Definition put_RoomJoinReceipt (v : string) (s : cryptoState) : cryptoState :=
  mkCrypto v (cs_RoomID s) (cs_PendingRoom s) (cs_InitialPlainChannels s)
  (cs_CommittedAdmissions s) (cs_AdmittedDevices s) (cs_AutomaticInvites s) (cs_AdmissionInvites s)
  (cs_JoinAdmission s) (cs_Identity s) (cs_Root s) (cs_Server s) (cs_WorkspaceID s) (cs_AgentID s)
  (cs_Epoch s) (cs_RosterHash s) (cs_Protocol s) (cs_KeyPackage s) (cs_MLS s) (cs_PrivateMLS s)
  (cs_MLSEpoch s) (cs_SyncSeq s) (cs_ActiveRoster s) (cs_PendingRoster s) (cs_Outbox s)
  (cs_Archive s) (cs_SearchIndex s) (cs_Consumed s) (cs_Rejected s) (cs_MessagesSinceUpdate s)
  (cs_LastMLSUpdate s).
Definition put_RoomID (v : string) (s : cryptoState) : cryptoState :=
  mkCrypto (cs_RoomJoinReceipt s) v (cs_PendingRoom s) (cs_InitialPlainChannels s)
  (cs_CommittedAdmissions s) (cs_AdmittedDevices s) (cs_AutomaticInvites s) (cs_AdmissionInvites s)
  (cs_JoinAdmission s) (cs_Identity s) (cs_Root s) (cs_Server s) (cs_WorkspaceID s) (cs_AgentID s)
  (cs_Epoch s) (cs_RosterHash s) (cs_Protocol s) (cs_KeyPackage s) (cs_MLS s) (cs_PrivateMLS s)
  (cs_MLSEpoch s) (cs_SyncSeq s) (cs_ActiveRoster s) (cs_PendingRoster s) (cs_Outbox s)
  (cs_Archive s) (cs_SearchIndex s) (cs_Consumed s) (cs_Rejected s) (cs_MessagesSinceUpdate s)
  (cs_LastMLSUpdate s).
Definition put_PendingRoom (v : string) (s : cryptoState) : cryptoState :=
  mkCrypto (cs_RoomJoinReceipt s) (cs_RoomID s) v (cs_InitialPlainChannels s)
  (cs_CommittedAdmissions s) (cs_AdmittedDevices s) (cs_AutomaticInvites s) (cs_AdmissionInvites s)
  (cs_JoinAdmission s) (cs_Identity s) (cs_Root s) (cs_Server s) (cs_WorkspaceID s) (cs_AgentID s)
  (cs_Epoch s) (cs_RosterHash s) (cs_Protocol s) (cs_KeyPackage s) (cs_MLS s) (cs_PrivateMLS s)
  (cs_MLSEpoch s) (cs_SyncSeq s) (cs_ActiveRoster s) (cs_PendingRoster s) (cs_Outbox s)
  (cs_Archive s) (cs_SearchIndex s) (cs_Consumed s) (cs_Rejected s) (cs_MessagesSinceUpdate s)
  (cs_LastMLSUpdate s).
Definition put_InitialPlainChannels (v : list string) (s : cryptoState) : cryptoState :=
  mkCrypto (cs_RoomJoinReceipt s) (cs_RoomID s) (cs_PendingRoom s) v (cs_CommittedAdmissions s)
  (cs_AdmittedDevices s) (cs_AutomaticInvites s) (cs_AdmissionInvites s) (cs_JoinAdmission s)
  (cs_Identity s) (cs_Root s) (cs_Server s) (cs_WorkspaceID s) (cs_AgentID s) (cs_Epoch s)
  (cs_RosterHash s) (cs_Protocol s) (cs_KeyPackage s) (cs_MLS s) (cs_PrivateMLS s) (cs_MLSEpoch s)
  (cs_SyncSeq s) (cs_ActiveRoster s) (cs_PendingRoster s) (cs_Outbox s) (cs_Archive s)
  (cs_SearchIndex s) (cs_Consumed s) (cs_Rejected s) (cs_MessagesSinceUpdate s)
  (cs_LastMLSUpdate s).
Definition put_CommittedAdmissions (v : gset string) (s : cryptoState) : cryptoState :=
  mkCrypto (cs_RoomJoinReceipt s) (cs_RoomID s) (cs_PendingRoom s) (cs_InitialPlainChannels s) v
  (cs_AdmittedDevices s) (cs_AutomaticInvites s) (cs_AdmissionInvites s) (cs_JoinAdmission s)
  (cs_Identity s) (cs_Root s) (cs_Server s) (cs_WorkspaceID s) (cs_AgentID s) (cs_Epoch s)
  (cs_RosterHash s) (cs_Protocol s) (cs_KeyPackage s) (cs_MLS s) (cs_PrivateMLS s) (cs_MLSEpoch s)
  (cs_SyncSeq s) (cs_ActiveRoster s) (cs_PendingRoster s) (cs_Outbox s) (cs_Archive s)
  (cs_SearchIndex s) (cs_Consumed s) (cs_Rejected s) (cs_MessagesSinceUpdate s)
  (cs_LastMLSUpdate s).
Definition put_AdmittedDevices (v : gmap string string) (s : cryptoState) : cryptoState :=
  mkCrypto (cs_RoomJoinReceipt s) (cs_RoomID s) (cs_PendingRoom s) (cs_InitialPlainChannels s)
  (cs_CommittedAdmissions s) v (cs_AutomaticInvites s) (cs_AdmissionInvites s) (cs_JoinAdmission s)
  (cs_Identity s) (cs_Root s) (cs_Server s) (cs_WorkspaceID s) (cs_AgentID s) (cs_Epoch s)
  (cs_RosterHash s) (cs_Protocol s) (cs_KeyPackage s) (cs_MLS s) (cs_PrivateMLS s) (cs_MLSEpoch s)
  (cs_SyncSeq s) (cs_ActiveRoster s) (cs_PendingRoster s) (cs_Outbox s) (cs_Archive s)
  (cs_SearchIndex s) (cs_Consumed s) (cs_Rejected s) (cs_MessagesSinceUpdate s)
  (cs_LastMLSUpdate s).
Definition put_AutomaticInvites (v : bool) (s : cryptoState) : cryptoState :=
  mkCrypto (cs_RoomJoinReceipt s) (cs_RoomID s) (cs_PendingRoom s) (cs_InitialPlainChannels s)
  (cs_CommittedAdmissions s) (cs_AdmittedDevices s) v (cs_AdmissionInvites s) (cs_JoinAdmission s)
  (cs_Identity s) (cs_Root s) (cs_Server s) (cs_WorkspaceID s) (cs_AgentID s) (cs_Epoch s)
  (cs_RosterHash s) (cs_Protocol s) (cs_KeyPackage s) (cs_MLS s) (cs_PrivateMLS s) (cs_MLSEpoch s)
  (cs_SyncSeq s) (cs_ActiveRoster s) (cs_PendingRoster s) (cs_Outbox s) (cs_Archive s)
  (cs_SearchIndex s) (cs_Consumed s) (cs_Rejected s) (cs_MessagesSinceUpdate s)
  (cs_LastMLSUpdate s).
Definition put_AdmissionInvites (v : gmap string savedAdmissionInvite) (s : cryptoState) : cryptoState :=
  mkCrypto (cs_RoomJoinReceipt s) (cs_RoomID s) (cs_PendingRoom s) (cs_InitialPlainChannels s)
  (cs_CommittedAdmissions s) (cs_AdmittedDevices s) (cs_AutomaticInvites s) v (cs_JoinAdmission s)
  (cs_Identity s) (cs_Root s) (cs_Server s) (cs_WorkspaceID s) (cs_AgentID s) (cs_Epoch s)
  (cs_RosterHash s) (cs_Protocol s) (cs_KeyPackage s) (cs_MLS s) (cs_PrivateMLS s) (cs_MLSEpoch s)
  (cs_SyncSeq s) (cs_ActiveRoster s) (cs_PendingRoster s) (cs_Outbox s) (cs_Archive s)
  (cs_SearchIndex s) (cs_Consumed s) (cs_Rejected s) (cs_MessagesSinceUpdate s)
  (cs_LastMLSUpdate s).
Definition put_JoinAdmission (v : option AdmissionProof) (s : cryptoState) : cryptoState :=
  mkCrypto (cs_RoomJoinReceipt s) (cs_RoomID s) (cs_PendingRoom s) (cs_InitialPlainChannels s)
  (cs_CommittedAdmissions s) (cs_AdmittedDevices s) (cs_AutomaticInvites s) (cs_AdmissionInvites s)
  v (cs_Identity s) (cs_Root s) (cs_Server s) (cs_WorkspaceID s) (cs_AgentID s) (cs_Epoch s)
  (cs_RosterHash s) (cs_Protocol s) (cs_KeyPackage s) (cs_MLS s) (cs_PrivateMLS s) (cs_MLSEpoch s)
  (cs_SyncSeq s) (cs_ActiveRoster s) (cs_PendingRoster s) (cs_Outbox s) (cs_Archive s)
  (cs_SearchIndex s) (cs_Consumed s) (cs_Rejected s) (cs_MessagesSinceUpdate s)
  (cs_LastMLSUpdate s).
Definition put_MLS (v : string) (s : cryptoState) : cryptoState :=
  mkCrypto (cs_RoomJoinReceipt s) (cs_RoomID s) (cs_PendingRoom s) (cs_InitialPlainChannels s)
  (cs_CommittedAdmissions s) (cs_AdmittedDevices s) (cs_AutomaticInvites s) (cs_AdmissionInvites s)
  (cs_JoinAdmission s) (cs_Identity s) (cs_Root s) (cs_Server s) (cs_WorkspaceID s) (cs_AgentID s)
  (cs_Epoch s) (cs_RosterHash s) (cs_Protocol s) (cs_KeyPackage s) v (cs_PrivateMLS s)
  (cs_MLSEpoch s) (cs_SyncSeq s) (cs_ActiveRoster s) (cs_PendingRoster s) (cs_Outbox s)
  (cs_Archive s) (cs_SearchIndex s) (cs_Consumed s) (cs_Rejected s) (cs_MessagesSinceUpdate s)
  (cs_LastMLSUpdate s).
Definition put_PrivateMLS (v : string) (s : cryptoState) : cryptoState :=
  mkCrypto (cs_RoomJoinReceipt s) (cs_RoomID s) (cs_PendingRoom s) (cs_InitialPlainChannels s)
  (cs_CommittedAdmissions s) (cs_AdmittedDevices s) (cs_AutomaticInvites s) (cs_AdmissionInvites s)
  (cs_JoinAdmission s) (cs_Identity s) (cs_Root s) (cs_Server s) (cs_WorkspaceID s) (cs_AgentID s)
  (cs_Epoch s) (cs_RosterHash s) (cs_Protocol s) (cs_KeyPackage s) (cs_MLS s) v (cs_MLSEpoch s)
  (cs_SyncSeq s) (cs_ActiveRoster s) (cs_PendingRoster s) (cs_Outbox s) (cs_Archive s)
  (cs_SearchIndex s) (cs_Consumed s) (cs_Rejected s) (cs_MessagesSinceUpdate s)
  (cs_LastMLSUpdate s).
Definition put_SyncSeq (v : Z) (s : cryptoState) : cryptoState :=
  mkCrypto (cs_RoomJoinReceipt s) (cs_RoomID s) (cs_PendingRoom s) (cs_InitialPlainChannels s)
  (cs_CommittedAdmissions s) (cs_AdmittedDevices s) (cs_AutomaticInvites s) (cs_AdmissionInvites s)
  (cs_JoinAdmission s) (cs_Identity s) (cs_Root s) (cs_Server s) (cs_WorkspaceID s) (cs_AgentID s)
  (cs_Epoch s) (cs_RosterHash s) (cs_Protocol s) (cs_KeyPackage s) (cs_MLS s) (cs_PrivateMLS s)
  (cs_MLSEpoch s) v (cs_ActiveRoster s) (cs_PendingRoster s) (cs_Outbox s) (cs_Archive s)
  (cs_SearchIndex s) (cs_Consumed s) (cs_Rejected s) (cs_MessagesSinceUpdate s)
  (cs_LastMLSUpdate s).
Definition put_ActiveRoster (v : Roster) (s : cryptoState) : cryptoState :=
  mkCrypto (cs_RoomJoinReceipt s) (cs_RoomID s) (cs_PendingRoom s) (cs_InitialPlainChannels s)
  (cs_CommittedAdmissions s) (cs_AdmittedDevices s) (cs_AutomaticInvites s) (cs_AdmissionInvites s)
  (cs_JoinAdmission s) (cs_Identity s) (cs_Root s) (cs_Server s) (cs_WorkspaceID s) (cs_AgentID s)
  (cs_Epoch s) (cs_RosterHash s) (cs_Protocol s) (cs_KeyPackage s) (cs_MLS s) (cs_PrivateMLS s)
  (cs_MLSEpoch s) (cs_SyncSeq s) v (cs_PendingRoster s) (cs_Outbox s) (cs_Archive s)
  (cs_SearchIndex s) (cs_Consumed s) (cs_Rejected s) (cs_MessagesSinceUpdate s)
  (cs_LastMLSUpdate s).
Definition put_PendingRoster (v : option pendingMLSRoster) (s : cryptoState) : cryptoState :=
  mkCrypto (cs_RoomJoinReceipt s) (cs_RoomID s) (cs_PendingRoom s) (cs_InitialPlainChannels s)
  (cs_CommittedAdmissions s) (cs_AdmittedDevices s) (cs_AutomaticInvites s) (cs_AdmissionInvites s)
  (cs_JoinAdmission s) (cs_Identity s) (cs_Root s) (cs_Server s) (cs_WorkspaceID s) (cs_AgentID s)
  (cs_Epoch s) (cs_RosterHash s) (cs_Protocol s) (cs_KeyPackage s) (cs_MLS s) (cs_PrivateMLS s)
  (cs_MLSEpoch s) (cs_SyncSeq s) (cs_ActiveRoster s) v (cs_Outbox s) (cs_Archive s)
  (cs_SearchIndex s) (cs_Consumed s) (cs_Rejected s) (cs_MessagesSinceUpdate s)
  (cs_LastMLSUpdate s).
Definition put_Outbox (v : gmap string savedSend) (s : cryptoState) : cryptoState :=
  mkCrypto (cs_RoomJoinReceipt s) (cs_RoomID s) (cs_PendingRoom s) (cs_InitialPlainChannels s)
  (cs_CommittedAdmissions s) (cs_AdmittedDevices s) (cs_AutomaticInvites s) (cs_AdmissionInvites s)
  (cs_JoinAdmission s) (cs_Identity s) (cs_Root s) (cs_Server s) (cs_WorkspaceID s) (cs_AgentID s)
  (cs_Epoch s) (cs_RosterHash s) (cs_Protocol s) (cs_KeyPackage s) (cs_MLS s) (cs_PrivateMLS s)
  (cs_MLSEpoch s) (cs_SyncSeq s) (cs_ActiveRoster s) (cs_PendingRoster s) v (cs_Archive s)
  (cs_SearchIndex s) (cs_Consumed s) (cs_Rejected s) (cs_MessagesSinceUpdate s)
  (cs_LastMLSUpdate s).
Definition put_Archive (v : gmap string string) (s : cryptoState) : cryptoState :=
  mkCrypto (cs_RoomJoinReceipt s) (cs_RoomID s) (cs_PendingRoom s) (cs_InitialPlainChannels s)
  (cs_CommittedAdmissions s) (cs_AdmittedDevices s) (cs_AutomaticInvites s) (cs_AdmissionInvites s)
  (cs_JoinAdmission s) (cs_Identity s) (cs_Root s) (cs_Server s) (cs_WorkspaceID s) (cs_AgentID s)
  (cs_Epoch s) (cs_RosterHash s) (cs_Protocol s) (cs_KeyPackage s) (cs_MLS s) (cs_PrivateMLS s)
  (cs_MLSEpoch s) (cs_SyncSeq s) (cs_ActiveRoster s) (cs_PendingRoster s) (cs_Outbox s) v
  (cs_SearchIndex s) (cs_Consumed s) (cs_Rejected s) (cs_MessagesSinceUpdate s)
  (cs_LastMLSUpdate s).
Definition put_SearchIndex (v : gmap string (list Z)) (s : cryptoState) : cryptoState :=
  mkCrypto (cs_RoomJoinReceipt s) (cs_RoomID s) (cs_PendingRoom s) (cs_InitialPlainChannels s)
  (cs_CommittedAdmissions s) (cs_AdmittedDevices s) (cs_AutomaticInvites s) (cs_AdmissionInvites s)
  (cs_JoinAdmission s) (cs_Identity s) (cs_Root s) (cs_Server s) (cs_WorkspaceID s) (cs_AgentID s)
  (cs_Epoch s) (cs_RosterHash s) (cs_Protocol s) (cs_KeyPackage s) (cs_MLS s) (cs_PrivateMLS s)
  (cs_MLSEpoch s) (cs_SyncSeq s) (cs_ActiveRoster s) (cs_PendingRoster s) (cs_Outbox s)
  (cs_Archive s) v (cs_Consumed s) (cs_Rejected s) (cs_MessagesSinceUpdate s) (cs_LastMLSUpdate s).
Definition put_Consumed (v : gset string) (s : cryptoState) : cryptoState :=
  mkCrypto (cs_RoomJoinReceipt s) (cs_RoomID s) (cs_PendingRoom s) (cs_InitialPlainChannels s)
  (cs_CommittedAdmissions s) (cs_AdmittedDevices s) (cs_AutomaticInvites s) (cs_AdmissionInvites s)
  (cs_JoinAdmission s) (cs_Identity s) (cs_Root s) (cs_Server s) (cs_WorkspaceID s) (cs_AgentID s)
  (cs_Epoch s) (cs_RosterHash s) (cs_Protocol s) (cs_KeyPackage s) (cs_MLS s) (cs_PrivateMLS s)
  (cs_MLSEpoch s) (cs_SyncSeq s) (cs_ActiveRoster s) (cs_PendingRoster s) (cs_Outbox s)
  (cs_Archive s) (cs_SearchIndex s) v (cs_Rejected s) (cs_MessagesSinceUpdate s)
  (cs_LastMLSUpdate s).
Definition put_Rejected (v : gmap string rejectedMLSMessage) (s : cryptoState) : cryptoState :=
  mkCrypto (cs_RoomJoinReceipt s) (cs_RoomID s) (cs_PendingRoom s) (cs_InitialPlainChannels s)
  (cs_CommittedAdmissions s) (cs_AdmittedDevices s) (cs_AutomaticInvites s) (cs_AdmissionInvites s)
  (cs_JoinAdmission s) (cs_Identity s) (cs_Root s) (cs_Server s) (cs_WorkspaceID s) (cs_AgentID s)
  (cs_Epoch s) (cs_RosterHash s) (cs_Protocol s) (cs_KeyPackage s) (cs_MLS s) (cs_PrivateMLS s)
  (cs_MLSEpoch s) (cs_SyncSeq s) (cs_ActiveRoster s) (cs_PendingRoster s) (cs_Outbox s)
  (cs_Archive s) (cs_SearchIndex s) (cs_Consumed s) v (cs_MessagesSinceUpdate s)
  (cs_LastMLSUpdate s).
Definition put_MessagesSinceUpdate (v : Z) (s : cryptoState) : cryptoState :=
  mkCrypto (cs_RoomJoinReceipt s) (cs_RoomID s) (cs_PendingRoom s) (cs_InitialPlainChannels s)
  (cs_CommittedAdmissions s) (cs_AdmittedDevices s) (cs_AutomaticInvites s) (cs_AdmissionInvites s)
  (cs_JoinAdmission s) (cs_Identity s) (cs_Root s) (cs_Server s) (cs_WorkspaceID s) (cs_AgentID s)
  (cs_Epoch s) (cs_RosterHash s) (cs_Protocol s) (cs_KeyPackage s) (cs_MLS s) (cs_PrivateMLS s)
  (cs_MLSEpoch s) (cs_SyncSeq s) (cs_ActiveRoster s) (cs_PendingRoster s) (cs_Outbox s)
  (cs_Archive s) (cs_SearchIndex s) (cs_Consumed s) (cs_Rejected s) v (cs_LastMLSUpdate s).
Definition put_Identified (v0 : string) (v1 : string) (s : cryptoState) : cryptoState :=
  mkCrypto (cs_RoomJoinReceipt s) (cs_RoomID s) (cs_PendingRoom s) (cs_InitialPlainChannels s)
  (cs_CommittedAdmissions s) (cs_AdmittedDevices s) (cs_AutomaticInvites s) (cs_AdmissionInvites s)
  (cs_JoinAdmission s) (cs_Identity s) (cs_Root s) (cs_Server s) v0 v1 (cs_Epoch s)
  (cs_RosterHash s) (cs_Protocol s) (cs_KeyPackage s) (cs_MLS s) (cs_PrivateMLS s) (cs_MLSEpoch s)
  (cs_SyncSeq s) (cs_ActiveRoster s) (cs_PendingRoster s) (cs_Outbox s) (cs_Archive s)
  (cs_SearchIndex s) (cs_Consumed s) (cs_Rejected s) (cs_MessagesSinceUpdate s)
  (cs_LastMLSUpdate s).
Definition put_Observed (v0 : Z) (v1 : string) (s : cryptoState) : cryptoState :=
  mkCrypto (cs_RoomJoinReceipt s) (cs_RoomID s) (cs_PendingRoom s) (cs_InitialPlainChannels s)
  (cs_CommittedAdmissions s) (cs_AdmittedDevices s) (cs_AutomaticInvites s) (cs_AdmissionInvites s)
  (cs_JoinAdmission s) (cs_Identity s) (cs_Root s) (cs_Server s) (cs_WorkspaceID s) (cs_AgentID s)
  v0 v1 (cs_Protocol s) (cs_KeyPackage s) (cs_MLS s) (cs_PrivateMLS s) (cs_MLSEpoch s)
  (cs_SyncSeq s) (cs_ActiveRoster s) (cs_PendingRoster s) (cs_Outbox s) (cs_Archive s)
  (cs_SearchIndex s) (cs_Consumed s) (cs_Rejected s) (cs_MessagesSinceUpdate s)
  (cs_LastMLSUpdate s).
Definition put_MLSState (v0 : string) (v1 : Z) (s : cryptoState) : cryptoState :=
  mkCrypto (cs_RoomJoinReceipt s) (cs_RoomID s) (cs_PendingRoom s) (cs_InitialPlainChannels s)
  (cs_CommittedAdmissions s) (cs_AdmittedDevices s) (cs_AutomaticInvites s) (cs_AdmissionInvites s)
  (cs_JoinAdmission s) (cs_Identity s) (cs_Root s) (cs_Server s) (cs_WorkspaceID s) (cs_AgentID s)
  (cs_Epoch s) (cs_RosterHash s) (cs_Protocol s) (cs_KeyPackage s) v0 (cs_PrivateMLS s) v1
  (cs_SyncSeq s) (cs_ActiveRoster s) (cs_PendingRoster s) (cs_Outbox s) (cs_Archive s)
  (cs_SearchIndex s) (cs_Consumed s) (cs_Rejected s) (cs_MessagesSinceUpdate s)
  (cs_LastMLSUpdate s).
Definition put_Updated (v0 : Z) (v1 : Z) (s : cryptoState) : cryptoState :=
  mkCrypto (cs_RoomJoinReceipt s) (cs_RoomID s) (cs_PendingRoom s) (cs_InitialPlainChannels s)
  (cs_CommittedAdmissions s) (cs_AdmittedDevices s) (cs_AutomaticInvites s) (cs_AdmissionInvites s)
  (cs_JoinAdmission s) (cs_Identity s) (cs_Root s) (cs_Server s) (cs_WorkspaceID s) (cs_AgentID s)
  (cs_Epoch s) (cs_RosterHash s) (cs_Protocol s) (cs_KeyPackage s) (cs_MLS s) (cs_PrivateMLS s)
  (cs_MLSEpoch s) (cs_SyncSeq s) (cs_ActiveRoster s) (cs_PendingRoster s) (cs_Outbox s)
  (cs_Archive s) (cs_SearchIndex s) (cs_Consumed s) (cs_Rejected s) v0 v1.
◆ ◆ ◆ ◆
* [EXERCISE PROMPT]
Copy out the entries exactly. Begin at the first line and end with the line that has "mkCrypto (cs_RoomJoinReceipt s) v".

* [EXERCISE SOLUTION]
Definition put_RoomJoinReceipt (v : string) (s : cryptoState) : cryptoState :=
  mkCrypto v (cs_RoomID s) (cs_PendingRoom s) (cs_InitialPlainChannels s)
  (cs_CommittedAdmissions s) (cs_AdmittedDevices s) (cs_AutomaticInvites s) (cs_AdmissionInvites s)
  (cs_JoinAdmission s) (cs_Identity s) (cs_Root s) (cs_Server s) (cs_WorkspaceID s) (cs_AgentID s)
  (cs_Epoch s) (cs_RosterHash s) (cs_Protocol s) (cs_KeyPackage s) (cs_MLS s) (cs_PrivateMLS s)
  (cs_MLSEpoch s) (cs_SyncSeq s) (cs_ActiveRoster s) (cs_PendingRoster s) (cs_Outbox s)
  (cs_Archive s) (cs_SearchIndex s) (cs_Consumed s) (cs_Rejected s) (cs_MessagesSinceUpdate s)
  (cs_LastMLSUpdate s).
Definition put_RoomID (v : string) (s : cryptoState) : cryptoState :=
  mkCrypto (cs_RoomJoinReceipt s) v (cs_PendingRoom s) (cs_InitialPlainChannels s)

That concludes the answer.